Ridurre del 18% il consumo entro il 2030
Per contrastare l’antibiotico-resistenza, l’Ecdc fissa alcuni obiettivi che riguardano anche l’Italia da raggiungere entro il 2030: riduzione del 18% del consumo di antibiotici a uso umano; portare almeno al 65% del consumo totale di antibiotici del gruppo “Access”, di prima scelta, e a un prezzo accessibile. Ma bisogna anche spingere la ricerca di base puntando su incentivi “che consentano da un lato di semplificare, dall’altro di velocizzare i tempi di approvazione di nuovi antimicrobici in grado di aggirare le resistenze batteriche”, sottolinea il presidente di Aifa, Robert Nisticò.

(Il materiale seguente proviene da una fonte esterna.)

Section Files.
Context (malloc : Z -> bool) (st : stack) (e : list Z).
Context (Hmalloc : forall n, n <= MAX_IHEX_SECTION_LEN -> malloc n = true).
Context (He : eol e) (Hline : lenZ (st_line st) = 512) (Hbytes : lenZ (st_bytes st) = 256).

Lemma address_line_ok fuel s before high after :
  0 <= high < 65536 -> ls_alreadysetaddr s = false ->
  let contents := before ++ print_line e (address_record high) ++ after in
  reads s contents (lenZ before) ->
  exists s', load_loop (S fuel) st s = load_loop fuel st s' /\
    reads s' contents (lenZ (before ++ print_line e (address_record high))) /\
    ls_image s' = ls_image s /\ ls_minaddr s' = ls_minaddr s /\ ls_maxaddr s' = ls_maxaddr s /\
    ls_alreadysetaddr s' = true /\ ls_address s' = high * 65536.
Proof.
  intros Hh Hset contents (Hf & Hl & Hb). cbn [load_loop]. rewrite Hf. cbn [f_eof].
  unfold contents, print_line in *. rewrite <- app_assoc in Hf.
  pose proof (address_record_ok high Hh) as Hr.
  destruct (load_line_record _ e before after st s Hr He Hl Hb) as (line & Hline' & ->);
    [by rewrite Hf|by rewrite Hf|].
  unfold handle_record. cbn [rec_code address_record].
  change (4 =? 0) with false. change (4 =? 1) with false. change (4 =? 4) with true. cbv iota.
  rewrite Hset. destruct (updZ_bytes _ (ls_bytes s) Hr Hb) as [Hbl _].
  set (bs := updZ 0 _ _) in *.
  assert (nthZ bs 0 = Some (high / 256) /\ nthZ bs 1 = Some (high mod 256)) as [-> ->].
  { unfold bs. cbn [rec_data address_record]. assert (lenZ [high / 256; high mod 256] = 2) as H2 by done.
    rewrite !nthZ_updZ, H2 by lia. done. }
  cbn [mbind option_bind]. rewrite high_address by done. eexists. split; [reflexivity|].
  unfold reads. cbn [ls_file ls_line ls_bytes ls_image ls_minaddr ls_maxaddr ls_alreadysetaddr ls_address].
  rewrite Hf. cbn [f_contents]. rewrite <- !app_assoc. by split_and!.
Qed.

(** The line behind a section: the end of the file, or the address of the next one, in
    front of which the file is left. *)
Lemma last_line_ok fuel s before r after :
  r = eof_record \/ (exists high, 0 <= high < 65536 /\ r = address_record high) ->
  ls_alreadysetaddr s = true ->
  let contents := before ++ print_line e r ++ after in
  reads s contents (lenZ before) ->
  exists s', load_loop (S fuel) st s = Some (inl s') /\
    ls_file s' = File contents (lenZ (if rec_code r =? 1 then before ++ print_line e r else before)) false /\
    ls_image s' = ls_image s /\ ls_minaddr s' = ls_minaddr s /\ ls_maxaddr s' = ls_maxaddr s /\
    ls_address s' = ls_address s /\ ls_end s' = (rec_code r =? 1).
Proof.
  intros Hr Hset contents (Hf & Hl & Hb). cbn [load_loop]. rewrite Hf. cbn [f_eof].
  unfold contents, print_line in *. rewrite <- app_assoc in Hf.
  assert (rec_ok r) as Hok
    by (destruct Hr as [->|(h & Hh & ->)]; [apply eof_record_ok|by apply address_record_ok]).
  destruct (load_line_record _ e before after st s Hok He Hl Hb) as (line & Hline' & ->);
    [by rewrite Hf|by rewrite Hf|].
  unfold handle_record. rewrite Hset, Hf. cbn [f_contents].
  destruct Hr as [->|(h & Hh & ->)]; cbn [rec_code eof_record address_record].
  - change (1 =? 0) with false. change (1 =? 1) with true. cbv iota. cbn [mbind option_bind].
    eexists. split; [reflexivity|].
    cbn [ls_file ls_image ls_minaddr ls_maxaddr ls_address ls_end f_contents].
    by rewrite <- ?app_assoc.
  - change (4 =? 0) with false. change (4 =? 1) with false. change (4 =? 4) with true. cbv iota.
    cbn [mbind option_bind]. eexists. split; [reflexivity|].
    cbn [ls_file ls_image ls_minaddr ls_maxaddr ls_address ls_end f_contents].
    by rewrite <- ?app_assoc.
Qed.

Lemma load_section_ok before x r after section0 :
  fw_ok x -> r = eof_record \/ (exists high, 0 <= high < 65536 /\ r = address_record high) ->
  let contents := before ++ print_section e x ++ print_line e r ++ after in
  let behind := before ++ print_section e x in
  ihex_load_section malloc st (File contents (lenZ before) false) section0 =
    Some (File contents (lenZ (if rec_code r =? 1 then behind ++ print_line e r else behind)) false,
          section_of x, if rec_code r =? 1 then 1 else 0).
Proof.
  intros Hx Hr contents behind. pose proof Hx as (Hh & Hrs & _). pose proof (fw_bounds x Hx) as [Hb1 Hb2].
  assert (contents = before ++ print_line e (address_record (fw_high x)) ++
    print_lines e (fw_records x) ++ print_line e r ++ after) as Ec
    by (unfold contents, print_section; by rewrite <- !app_assoc).
  unfold ihex_load_section. rewrite Hmalloc by lia. cbn [negb f_contents]. clearbody contents. subst contents.
  set (s0 := LoadState _ _ _ _ _ _ _ _ _ _ _).
  match goal with |- context [load_loop (S (length ?c))] =>
    assert (exists fuel, S (length c) = S (length (fw_records x) + S fuel)) as [fuel ->] end.
  { match goal with |- exists fuel, S (length ?c) = _ =>
      exists (length c - length (fw_records x) - 1)%nat;
      assert (length (fw_records x) + 1 <= length c)%nat; [|lia] end.
    rewrite !length_app. pose proof (print_lines_length e (fw_records x)).
    assert (1 <= length (print_line e r))%nat by (cbn [print_line print_record app length]; lia). lia. }
  unfold behind, print_section.
  destruct (address_line_ok (length (fw_records x) + S fuel) s0 before (fw_high x)
    (print_lines e (fw_records x) ++ print_line e r ++ after) Hh eq_refl)
    as (s1 & -> & Hs1 & Hi1 & Hlo1 & Hhi1 & Hset1 & Had1); [by split_and!|].
  rewrite (app_assoc before) in Hs1.
  destruct (data_lines_ok st e He (fw_records x) (S fuel) s1 _ (print_line e r ++ after) Hrs Hs1)
    as (s2 & -> & Hs2 & Hi2 & Hlo2 & Hhi2 & Hset2 & Had2).
  rewrite (app_assoc (before ++ _)) in Hs2.
  destruct (last_line_ok fuel s2 _ r after Hr ltac:(congruence) Hs2)
    as (s3 & -> & Hf3 & Hi3 & Hlo3 & Hhi3 & Had3 & Hend3).
  cbn [mbind option_bind].
  assert (ls_minaddr s3 = fw_lo x) as -> by (rewrite Hlo3, Hlo2, Hlo1; done).
  assert (ls_maxaddr s3 = fw_hi x) as -> by (rewrite Hhi3, Hhi2, Hhi1; done).
  assert (u32 (fw_hi x - fw_lo x + 1) = fw_hi x - fw_lo x + 1) as ->
    by (unfold u32; apply Z.mod_small; lia).
  rewrite Hmalloc by (unfold MAX_IHEX_SECTION_LEN; lia). rewrite (proj2 (Z.eqb_neq _ 0)) by lia.
  cbn [andb negb]. rewrite (proj2 (Z.ltb_ge _ 0)), (proj2 (Z.ltb_ge MAX_IHEX_SECTION_LEN _))
    by (unfold MAX_IHEX_SECTION_LEN; lia). cbn [orb]. rewrite Hend3, Had3, Had2, Had1, Hf3.
  unfold section_of. rewrite <- !app_assoc. do 4 f_equal. f_equal. apply map_ext. intros a.
  rewrite Hi3, Hi2. unfold fw_image. apply write_ext. intros b. by rewrite Hi1.
Qed.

L’uso di antibiotici negli allevamenti
Una parte del problema dell’antibiotico-resistenza è dovuto anche all’uso degli antimicrobici negli animali destinati alla produzione alimentare, per i quali sono impiegate le stesse classi di antibiotici usati in medicina umana; ecco perché questi animali possono trasmettere batteri resistenti agli stessi antibiotici usati per trattare le infezioni umane. Su questo fronte sono state elaborate dal Comitato tecnico per la nutrizione e la sanità animale, istituito presso il Ministero per la Salute, una serie di indicazioni utili per prevenire l’uso inappropriato di antimicrobici che, in medicina veterinaria, rappresenta un rischio concreto per la salute animale e per gli allevatori ed è responsabile sia della riduzione delle produzioni che dell’inefficienza degli allevamenti.